(** * Agent routing and execution: a shallow embedding of
      [agent_system/agent_manager.py] and of the registry interface of
      [agent_system/tools.py].

    The three classes of the module ([Agent], [RouterAgent], [AgentManager])
    are embedded as records and functions.  Calls to the language-model
    backend and to tool implementations are the only effects; they are
    threaded through a state-and-exception monad whose state carries the
    external world and a trace of the calls made.

    Text is held as [string]; white space and upper case are classified on
    the ASCII range, the other bytes are left as they are. *)

From Stdlib Require Import String Ascii List ZArith QArith_base Lia DecimalString.
From stdpp Require Import base gmap strings.
Import ListNotations.
Open Scope string_scope.

(** ** Python [str] operations used by the module *)

Definition nl : string := String "010"%char "".
Definition dq : string := String "034"%char "".
Definition sq : string := String "039"%char "".

(** [str.isspace] on the ASCII range: TAB..CR, FS..US and the space. *)
Definition is_space (c : ascii) : bool :=
  let n := nat_of_ascii c in
  ((9 <=? n)%nat && (n <=? 13)%nat) || ((28 <=? n)%nat && (n <=? 32)%nat).

Definition lower_char (c : ascii) : ascii :=
  let n := nat_of_ascii c in
  if ((65 <=? n)%nat && (n <=? 90)%nat)%bool then ascii_of_nat (n + 32) else c.

(** [s.lower()] *)
Fixpoint lower (s : string) : string :=
  match s with
  | EmptyString => EmptyString
  | String c s' => String (lower_char c) (lower s')
  end.

Fixpoint lstrip (s : string) : string :=
  match s with
  | EmptyString => EmptyString
  | String c s' => if is_space c then lstrip s' else s
  end.

Fixpoint rstrip (s : string) : string :=
  match s with
  | EmptyString => EmptyString
  | String c s' =>
      match rstrip s' with
      | EmptyString => if is_space c then EmptyString else String c EmptyString
      | r => String c r
      end
  end.

(** [s.strip()] *)
Definition strip (s : string) : string := rstrip (lstrip s).

(** [s.replace(old, new)] for a one-character [old]. *)
Fixpoint replace (old : ascii) (new : string) (s : string) : string :=
  match s with
  | EmptyString => EmptyString
  | String c s' =>
      if Ascii.eqb c old then new ++ replace old new s'
      else String c (replace old new s')
  end.

Fixpoint drop (n : nat) (s : string) : string :=
  match n, s with
  | O, _ => s
  | S n', String _ s' => drop n' s'
  | S _, EmptyString => EmptyString
  end.
(** X5. A wallet that is neither empty nor a sequence (a non-zero
    number, True) makes [len] raise inside [validate_wallet]; [login] and
    [send_message] then answer with the generic "Internal server error",
    not with "Invalid wallet address", and make no store call. *)
Theorem unsized_wallet_is_internal_error e s data w wallet :
  get data (lit "wallet") VNone = Ok wallet ->
  truthy wallet = true -> sized wallet = false ->
  validate_wallet wallet = Raise TypeError /\
  login e s data w = (Ok tt, emitting [error_to s "Internal server error"] w) /\
  send_message e s data w
  = (Ok tt, emitting [error_to s "Internal server error"] w).
Proof.
  intros Hw Ht Hs.
  pose proof (wallet_rejected_unsized wallet Ht Hs) as Hrej.
  split; [|split].
  - unfold validate_wallet. rewrite Ht. cbn [negb].
    destruct wallet; try discriminate Hs; reflexivity.
  - cbv [login try_except login_body bind lift]. rewrite Hw, Hrej. reflexivity.
  - destruct (@get_other_key data (lit "wallet") VNone wallet (lit "content") VNone Hw)
      as (content & Hc).
    cbv [send_message try_except send_message_body bind lift].
    rewrite Hw, Hc, Hrej. reflexivity.
Qed.

Lemma unsized_wallet_is_internal_error_witness :
  login Sample.healthy Sample.alice (VDict [(lit "wallet", VInt 7)]) initial
  = (Ok tt, emitting [error_to Sample.alice "Internal server error"] initial).
Proof.
  refine (proj1 (proj2 (@unsized_wallet_is_internal_error Sample.healthy
            Sample.alice (VDict [(lit "wallet", VInt 7)]) initial (VInt 7) _ _ _)));
    reflexivity.
Defined.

▸ **Action item**
Provide the number of lines above in which the word "data" appears, with no further words.

▸ **Task answer**
5